# Orkney



## polstain (Apr 29, 2008)

Hi All,
We're taking a month out, going round Scotland (fuel permitting! Does anyone have info on campsites/wildcamping on Orkney?


----------



## Groper (May 17, 2007)

There are two official sites on Orkney mainland.
One at Stromness,the other at Kirkwall.
No info re wild camping spots.


----------



## vmeldrew (May 3, 2007)

I've been told Orkney is very MH friendly with no problems re wildcamping.

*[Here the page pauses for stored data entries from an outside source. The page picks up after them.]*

(** X14: once the arguments are accepted and the function is not a
    no-op, the body is called once and its outcome decides how [dispatch]
    ends.  A returned value is [FunctionSucceeded]; an [Error] thrown or
    rejected is [FunctionThrew] with that error; any other thrown value is
    passed to [JSON.stringify]: the text it returns becomes the message of
    the [Error] in [FunctionThrew] (empty when it returns [undefined]), and
    what it throws leaves [dispatch] as an exception.  Stated for arguments
    that [JSON_parse] builds as [JSON.parse] does. *)
Theorem dispatch_captures_body_outcome :
  forall (functions : list GptFunction) (chatState : ChatState)
         (call : FunctionCall) (func : GptFunction) (args : Json),
    requests_call chatState call ->
    List.find (name_is (fc_name call)) functions = Some func ->
    JSON_parse (or_empty_object (fc_arguments call)) = Some args ->
    parsed_as_written args = true ->
    outcome (validate func args) = Return undefined ->
    isNoOp func = false ->
    dispatch functions chatState
    = ([CalledValidate (gf_name func) args; CalledDo (gf_name func) args],
       match do func chatState args with
       | Returns result => Return (FunctionSucceeded result)
       | ThrowsSync error | RejectsAsync error =>
           match error with
           | ThrownError e => Return (FunctionThrew e)
           | ThrownValue (Some value) =>
               Return (FunctionThrew (Error (JSON_stringify value)))
           | ThrownValue None => Return (FunctionThrew (Error []))
           | ThrownForeign _ (StringifyReturns (Some text)) =>
               Return (FunctionThrew (Error text))
           | ThrownForeign _ (StringifyReturns None) =>
               Return (FunctionThrew (Error []))
           | ThrownForeign _ (StringifyThrows t) => Throw t
           end
       end).
Proof.
  intros functions chatState call func args Hcall Hfind Hparse _ Hvalid Hbody.
  rewrite (dispatch_on_call _ _ _ Hcall), Hfind, Hparse.
  rewrite validate_split, Hvalid. cbn [ebind truthy undefined].
  rewrite Hbody, dispatch_do_step. unfold result_of_do.
  destruct (do func chatState args)
    as [result|[e|[value|]|props [[text|]|t]]|[e|[value|]|props [[text|]|t]]];
    reflexivity.
Qed.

Hoping to get there some time in June.


----------



## 122275 (Apr 11, 2009)

Hi. I realise I'm over a year late, but maybe this info will be of interest to other prospective wildcampers to Orkney.
Basically, there's no problem. People tend to pull up and stay overnight or for a couple of days etc before moving on to explore more of our wonderful 'fantasy islands'. Obviously, as always, be careful about not blocking access to farmers fields, entrances to fishermen's nests and their access for their vehicles/trailers etc to the shoreline - as well as the usual things about fire safety, rubbish disposal etc. It's this latter that has caused some friction in the past, because there's always that mindless minority who damage the reputation of responsible campers/caravanners etc., and a couple of years ago our Council had to seriously look at the possibility of having to police some of our rural areas/pullovers and picnic areas etc. because they'd been 'taken over' by so-called 'travellers'. Not only did they despoil the area with piles of stinking garbage etc. but they were also intimidating other tourists who'd just pulled in to admire the view, do a spot of fishing etc. Then they upset local folk by playing loud music and holding alcohol-fuelled parties, huge bonfires etc all night for days on end - it really was 'over the top' in every respect. the local shopkeepers were intimidated also. I think eventually the 'got the message' that although Orkney is very friendly and tolerant they'd overstepped the mark - and thankfully moved on. To date there's been no recurrence. So this is just a friendly warning: Behave yourselves, and you can enjoy your wild camping here - but 'one bitten, twice shy' and our police can be VERY fierce in maintaining our proud record of Orkney being the safest place in the UK to live, with the lowest crime rate. Happy Wild Camping! :lol:


----------